## Brief
Return only the lines running from the top of the entries to the line with "Definition TokenSpan_default : TokenSpan", inclusive, exactly as written.

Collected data
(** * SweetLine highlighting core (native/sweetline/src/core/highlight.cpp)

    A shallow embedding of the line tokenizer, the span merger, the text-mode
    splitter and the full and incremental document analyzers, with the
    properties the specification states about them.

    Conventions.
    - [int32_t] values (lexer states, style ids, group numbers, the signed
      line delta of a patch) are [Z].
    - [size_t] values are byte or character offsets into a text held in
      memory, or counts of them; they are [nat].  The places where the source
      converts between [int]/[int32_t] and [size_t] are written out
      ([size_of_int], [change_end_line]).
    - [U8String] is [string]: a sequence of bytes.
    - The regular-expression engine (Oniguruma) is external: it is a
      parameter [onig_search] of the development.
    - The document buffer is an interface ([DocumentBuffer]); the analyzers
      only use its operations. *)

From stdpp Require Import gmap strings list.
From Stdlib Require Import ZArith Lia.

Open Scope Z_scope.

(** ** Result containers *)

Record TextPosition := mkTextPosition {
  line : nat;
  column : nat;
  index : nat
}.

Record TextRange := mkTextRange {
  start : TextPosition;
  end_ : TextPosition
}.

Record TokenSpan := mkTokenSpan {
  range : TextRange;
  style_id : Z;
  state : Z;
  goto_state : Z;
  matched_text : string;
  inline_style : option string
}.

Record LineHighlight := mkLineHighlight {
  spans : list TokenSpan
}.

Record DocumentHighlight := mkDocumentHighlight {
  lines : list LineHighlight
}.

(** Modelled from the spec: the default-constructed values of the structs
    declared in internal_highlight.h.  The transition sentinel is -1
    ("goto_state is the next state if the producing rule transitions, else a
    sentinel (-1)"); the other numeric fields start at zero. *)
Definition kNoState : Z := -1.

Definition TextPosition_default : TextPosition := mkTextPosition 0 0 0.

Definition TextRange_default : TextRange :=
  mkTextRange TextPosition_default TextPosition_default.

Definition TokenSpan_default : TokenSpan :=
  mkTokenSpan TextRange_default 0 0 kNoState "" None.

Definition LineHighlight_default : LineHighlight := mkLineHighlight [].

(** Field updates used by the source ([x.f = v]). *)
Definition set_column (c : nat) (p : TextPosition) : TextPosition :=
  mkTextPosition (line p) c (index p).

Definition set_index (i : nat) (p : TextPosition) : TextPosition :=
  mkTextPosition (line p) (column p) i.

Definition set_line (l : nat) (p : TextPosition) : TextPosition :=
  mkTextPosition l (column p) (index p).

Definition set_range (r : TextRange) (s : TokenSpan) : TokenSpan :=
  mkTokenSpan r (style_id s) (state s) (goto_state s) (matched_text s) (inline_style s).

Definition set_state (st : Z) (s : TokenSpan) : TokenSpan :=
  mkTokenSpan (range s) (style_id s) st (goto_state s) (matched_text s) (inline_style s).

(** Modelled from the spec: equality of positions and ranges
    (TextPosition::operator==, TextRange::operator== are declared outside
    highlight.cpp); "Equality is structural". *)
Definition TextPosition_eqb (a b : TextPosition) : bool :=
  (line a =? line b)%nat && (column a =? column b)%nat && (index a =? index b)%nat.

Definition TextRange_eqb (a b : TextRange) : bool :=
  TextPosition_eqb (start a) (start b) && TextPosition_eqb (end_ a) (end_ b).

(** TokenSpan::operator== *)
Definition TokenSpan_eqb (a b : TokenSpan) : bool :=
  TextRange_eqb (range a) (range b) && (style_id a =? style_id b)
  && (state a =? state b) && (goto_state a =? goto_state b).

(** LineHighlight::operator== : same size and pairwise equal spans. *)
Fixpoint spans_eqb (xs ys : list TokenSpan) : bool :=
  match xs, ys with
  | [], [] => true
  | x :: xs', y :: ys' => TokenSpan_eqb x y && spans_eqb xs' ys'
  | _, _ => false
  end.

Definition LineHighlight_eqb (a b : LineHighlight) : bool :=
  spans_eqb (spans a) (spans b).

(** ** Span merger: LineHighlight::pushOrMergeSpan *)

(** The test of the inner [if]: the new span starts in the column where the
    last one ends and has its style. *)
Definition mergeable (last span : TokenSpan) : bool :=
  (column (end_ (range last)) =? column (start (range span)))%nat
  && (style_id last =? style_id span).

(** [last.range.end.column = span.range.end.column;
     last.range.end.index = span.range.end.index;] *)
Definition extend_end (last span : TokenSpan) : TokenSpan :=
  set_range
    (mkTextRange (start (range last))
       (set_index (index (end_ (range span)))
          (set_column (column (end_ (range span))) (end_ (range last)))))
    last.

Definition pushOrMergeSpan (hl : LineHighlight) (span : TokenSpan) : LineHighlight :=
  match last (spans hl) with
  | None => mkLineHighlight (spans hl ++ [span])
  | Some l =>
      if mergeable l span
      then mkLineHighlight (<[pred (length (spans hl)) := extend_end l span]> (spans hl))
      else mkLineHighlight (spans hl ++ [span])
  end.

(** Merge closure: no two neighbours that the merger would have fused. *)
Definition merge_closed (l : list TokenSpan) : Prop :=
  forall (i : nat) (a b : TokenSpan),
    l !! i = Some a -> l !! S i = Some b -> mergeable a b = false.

## Response to this exercise
(** * SweetLine highlighting core (native/sweetline/src/core/highlight.cpp)

    A shallow embedding of the line tokenizer, the span merger, the text-mode
    splitter and the full and incremental document analyzers, with the
    properties the specification states about them.

    Conventions.
    - [int32_t] values (lexer states, style ids, group numbers, the signed
      line delta of a patch) are [Z].
    - [size_t] values are byte or character offsets into a text held in
      memory, or counts of them; they are [nat].  The places where the source
      converts between [int]/[int32_t] and [size_t] are written out
      ([size_of_int], [change_end_line]).
    - [U8String] is [string]: a sequence of bytes.
    - The regular-expression engine (Oniguruma) is external: it is a
      parameter [onig_search] of the development.
    - The document buffer is an interface ([DocumentBuffer]); the analyzers
      only use its operations. *)

From stdpp Require Import gmap strings list.
From Stdlib Require Import ZArith Lia.

Open Scope Z_scope.

(** ** Result containers *)

Record TextPosition := mkTextPosition {
  line : nat;
  column : nat;
  index : nat
}.

Record TextRange := mkTextRange {
  start : TextPosition;
  end_ : TextPosition
}.

Record TokenSpan := mkTokenSpan {
  range : TextRange;
  style_id : Z;
  state : Z;
  goto_state : Z;
  matched_text : string;
  inline_style : option string
}.

Record LineHighlight := mkLineHighlight {
  spans : list TokenSpan
}.

Record DocumentHighlight := mkDocumentHighlight {
  lines : list LineHighlight
}.

(** Modelled from the spec: the default-constructed values of the structs
    declared in internal_highlight.h.  The transition sentinel is -1
    ("goto_state is the next state if the producing rule transitions, else a
    sentinel (-1)"); the other numeric fields start at zero. *)
Definition kNoState : Z := -1.

Definition TextPosition_default : TextPosition := mkTextPosition 0 0 0.

Definition TextRange_default : TextRange :=
  mkTextRange TextPosition_default TextPosition_default.

Definition TokenSpan_default : TokenSpan :=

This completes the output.